Our mineral consumption isn’t about to fall. We’re heading for the hump.
I read The Techno-Optimist Manifesto so you don’t have to. Rintrah by Radagast. Dec 2, 2023
There’s a growing realization I have, that one of the main effects that wealth and technology have is their ability to shield the mind from reality. Opulence is an insulator. More than anything, opulence makes you feel invulnerable. In Uganda, men prey for rain.
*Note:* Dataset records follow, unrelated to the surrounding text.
(** A tick, a confirmation nobody subscribed to, an approval and a score of breadth. *)
Definition bus : list FanOut.Message :=
  (fun s => FanOut.mk_Message s [123; 125] (Some 7))
    <$> ["md.tick.SBIN"; "exec.mode.confirmed"; "risk.decision.approved"; "md.breadth.volatility"].
Definition broadcast : list Dispatcher.NatsEvent :=
  concat ((fun c => FanOut.task as_u64 as_array jf32 from_slice b64 nats_match c.2 bus) <$> FanOut.subscriptions).

(** What the signal service published, and a client of the signals channel that hears a rank, twice
    the signal, and a flush after the time to live. *)
Abbreviation published :=
  ((SignalService.run QuietSample.from_slice SignalService.start QuietSample.messages).1) (only parsing).
Definition signal_bytes : list Z := (hd (EmptyString, []) published).2.
Definition signal : FanOut.Message := FanOut.mk_Message "sig.emitted" signal_bytes (Some 8).
Definition rank : FanOut.Message := FanOut.mk_Message "ai.rank.ab" [123; 125] (Some 6).
Definition heard_in_turn (r s : Dispatcher.NatsEvent) : list Server.event :=
  [Server.Accepted 1 true; Server.Turn 1 (Dispatcher.Text "signals"); Server.Turn 1 (Dispatcher.Bus r (0, 0));
   Server.Turn 1 (Dispatcher.Bus s (1, 1)); Server.Turn 1 (Dispatcher.Bus s (2, 2));
   Server.Turn 1 (Dispatcher.FlushTick 5000)].
Lemma events_heard r s id ev clk : Server.Turn id (Dispatcher.Bus ev clk) ∈ heard_in_turn r s -> ev = r \/ ev = s.
Proof.
  unfold heard_in_turn. intros H.
  repeat (apply elem_of_cons in H as [H | H]; [try discriminate H; injection H; auto |]). by apply elem_of_nil in H.
Qed.
Definition trace : list Server.event := heard_in_turn (forward rank) (forward signal).
Definition outs : list (list Dispatcher.Output) :=
  (Server.run publish to_vec to_value map_to_list from_str
     (Server.start (Server.initial_state 5 [] (f32_lit 5 100))) trace).1.

Lemma signal_published : ("sig.emitted", signal_bytes) ∈ published.
Proof.
  assert (published = [("sig.emitted", signal_bytes)]) as -> by (vm_compute; reflexivity).
  by apply list_elem_of_singleton.
Qed.

Lemma heard m : m = rank \/ m = signal ->
  (FanOut.m_subject m = "sig.emitted" -> ("sig.emitted", FanOut.m_bytes m) ∈ published)
  /\ (Alerts.starts_with "ai.rank." (FanOut.m_subject m) = true ->
      FanOut.topic_suffix (FanOut.m_subject m) <> EmptyString).
Proof.
  intros [-> | ->]; split; intros H.
  - discriminate H.
  - vm_compute. discriminate.
  - exact signal_published.
  - discriminate H.
Qed.

Lemma absent_field (l : list (string * jv)) k : k ∉ l.*1 -> field (JObj l) k = None.
Proof.
  induction l as [| [k' v] l IH]; intros H; [done |]. cbn in *. rewrite decide_False.
  - apply IH. intros Hk. apply H. by right.
  - intros ->. apply H. by left.
Qed.
End GatewaySample.

Lemma fan_out_is_exact_witness :
  length GatewaySample.broadcast = 3%nat
  /\ GatewaySample.broadcast
     ≡ₚ GatewaySample.forward <$> List.filter (fun m => existsb (fun c => PlainMatching.nats_match c.2 (FanOut.m_subject m))
          FanOut.subscriptions) GatewaySample.bus.
Proof.
  split; [vm_compute; reflexivity |].
  refine (proj1 (fan_out_is_exact (J := UiSample.json) GatewaySample.as_u64 GatewaySample.as_array GatewaySample.jf32
    GatewaySample.from_slice GatewaySample.b64 PlainMatching.nats_match GatewaySample.bus GatewaySample.broadcast _)).
  - exact PlainMatching.plain_matching.
  - apply merge_in_turn.
Defined.
(** * B+ tree with linked leaves (Python2/Data_Structures/b_plus_tree.py)

    A shallow embedding of the classes [BPlusNode] and [BPlusTree].  Python
    objects live in a store addressed by natural numbers; every attribute
    access is a load, every attribute assignment a store, so that the
    aliasing between the parent's child list and the leaf chain ([next]) is
    the one of the program.  Keys are integers, [t] is an integer. *)

From Stdlib Require Import ZArith Lia Sorted Permutation.
From stdpp Require Import base tactics option list numbers sets gmap sorting
  strings pretty.

Local Open Scope Z_scope.

(** ** Python list primitives *)

Module Py.

Section ops.
Context {A : Type}.
Implicit Types (l : list A) (i : Z) (x : A).

(** [l[i]]: negative indices count from the end, out of range raises. *)
Definition get l i : option A :=
  if 0 <=? i then l !! Z.to_nat i
  else if - Z.of_nat (length l) <=? i
       then l !! Z.to_nat (Z.of_nat (length l) + i)
       else None.

(** Normalisation of a slice (or [insert]) position: clamped to
    [0 .. len]. *)
Definition clamp l i : nat :=
  if 0 <=? i then Nat.min (Z.to_nat i) (length l)
  else Z.to_nat (Z.max 0 (Z.of_nat (length l) + i)).

(** [l[i:]] and [l[:i]]. *)
Definition from l i : list A := drop (clamp l i) l.
Definition upto l i : list A := take (clamp l i) l.

(** [l.insert(i, x)]. *)
Definition insert l i x : list A :=
  take (clamp l i) l ++ x :: drop (clamp l i) l.

(** [l.pop(i)]: the removed element and the remaining list. *)
Definition pop l i : option (A * list A) :=
  match get l i with
  | Some x =>
      let n := if 0 <=? i then Z.to_nat i
               else Z.to_nat (Z.of_nat (length l) + i) in
      Some (x, take n l ++ drop (S n) l)
  | None => None
  end.

(** [l[i] = x]. *)
Definition set l i x : option (list A) :=
  match get l i with
  | Some _ =>
      let n := if 0 <=? i then Z.to_nat i
               else Z.to_nat (Z.of_nat (length l) + i) in
      Some (<[n:=x]> l)
  | None => None
  end.

Definition len l : Z := Z.of_nat (length l).
End ops.

End Py.

(** ** The object store and the monad of the methods *)

(** Object references are positions in the store. *)
Abbreviation addr := nat.

(** class BPlusNode *)
Record BPlusNode := mkNode {
  leaf : bool;
  keys : list Z;
  children : list addr;
  next : option addr
}.

Definition set_keys (ks : list Z) (n : BPlusNode) : BPlusNode :=
  mkNode (leaf n) ks (children n) (next n).
Definition set_children (cs : list addr) (n : BPlusNode) : BPlusNode :=
  mkNode (leaf n) (keys n) cs (next n).
Definition set_next (nx : option addr) (n : BPlusNode) : BPlusNode :=
  mkNode (leaf n) (keys n) (children n) nx.

Abbreviation heap := (list BPlusNode).

(** What a method can raise: [IndexError] is Python's; [OutOfFuel] stands
    for a recursion or a loop that did not finish within the fuel given;
    [Dangling] for a reference to an object that is not in the store (no
    Python program produces one). *)
Inductive error := IndexError | OutOfFuel | Dangling.

Inductive outcome (A : Type) :=
| Ret (a : A) (h : heap)
| Raise (e : error).
Arguments Ret {A} a h.
Arguments Raise {A} e.

Definition M (A : Type) := heap -> outcome A.

Definition ret {A} (a : A) : M A := fun h => Ret a h.
Definition raise {A} (e : error) : M A := fun _ => Raise e.
Definition bind {A B} (m : M A) (f : A -> M B) : M B :=
  fun h => match m h with
           | Ret a h' => f a h'
           | Raise e => Raise e
           end.

Declare Scope py_scope.
Delimit Scope py_scope with py.
Notation "x <- m ;; f" := (bind m (fun x => f))
  (at level 100, m at next level, right associativity) : py_scope.
Notation "m ;;; f" := (bind m (fun _ => f))
  (at level 100, right associativity) : py_scope.
Local Open Scope py_scope.

(** An indexing that raises [IndexError] when Python does. *)
Definition index_or_raise {A} (o : option A) : M A :=
  match o with Some a => ret a | None => raise IndexError end.

(** Object creation: [BPlusNode(leaf=b)]. *)
Definition new_node (b : bool) : M addr :=
  fun h => Ret (length h) (h ++ [mkNode b [] [] None]).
They understand that they are tied to their environment and its well-being.
This doesn’t really exist in the modern world. You don’t feel tied to your region. I would encourage you to ask people, why they live where they live. Ask someone: Why do you live in Rotterdam? Why do you live in St. Louis? Why do you live in Maastricht? Why do you live in Memphis? You’ll receive answers like:
“Well because I want to study engineering”
“Because I work at an auto manufacturing plant”
“Because my parents moved here”
I can almost guarantee you there’s one thing nobody will say: Because there’s a river. And yet that’s probably why you live where you live. All the answers you will give come back to that point. Your grandfather moved to Chicago to work at a steel mill? Oh cool. So why is the steel mill there? BECAUSE THERE’S A MASSIVE RIVER LEADING TO NEW ORLEANS, ALLOWING YOU TO SHIP HEAVY GOODS ACROSS THE COUNTRY AT A FRACTION OF THE COST OF TRANSPORTING THEM BY ROAD OR RAIL.
And everything else you’re doing, only exists by the grace of these industries. You don’t work at the steel mill in Chicago, but at a university in Chicago? Well congratulations, you’re even further removed from actual physical reality, making you even more blind.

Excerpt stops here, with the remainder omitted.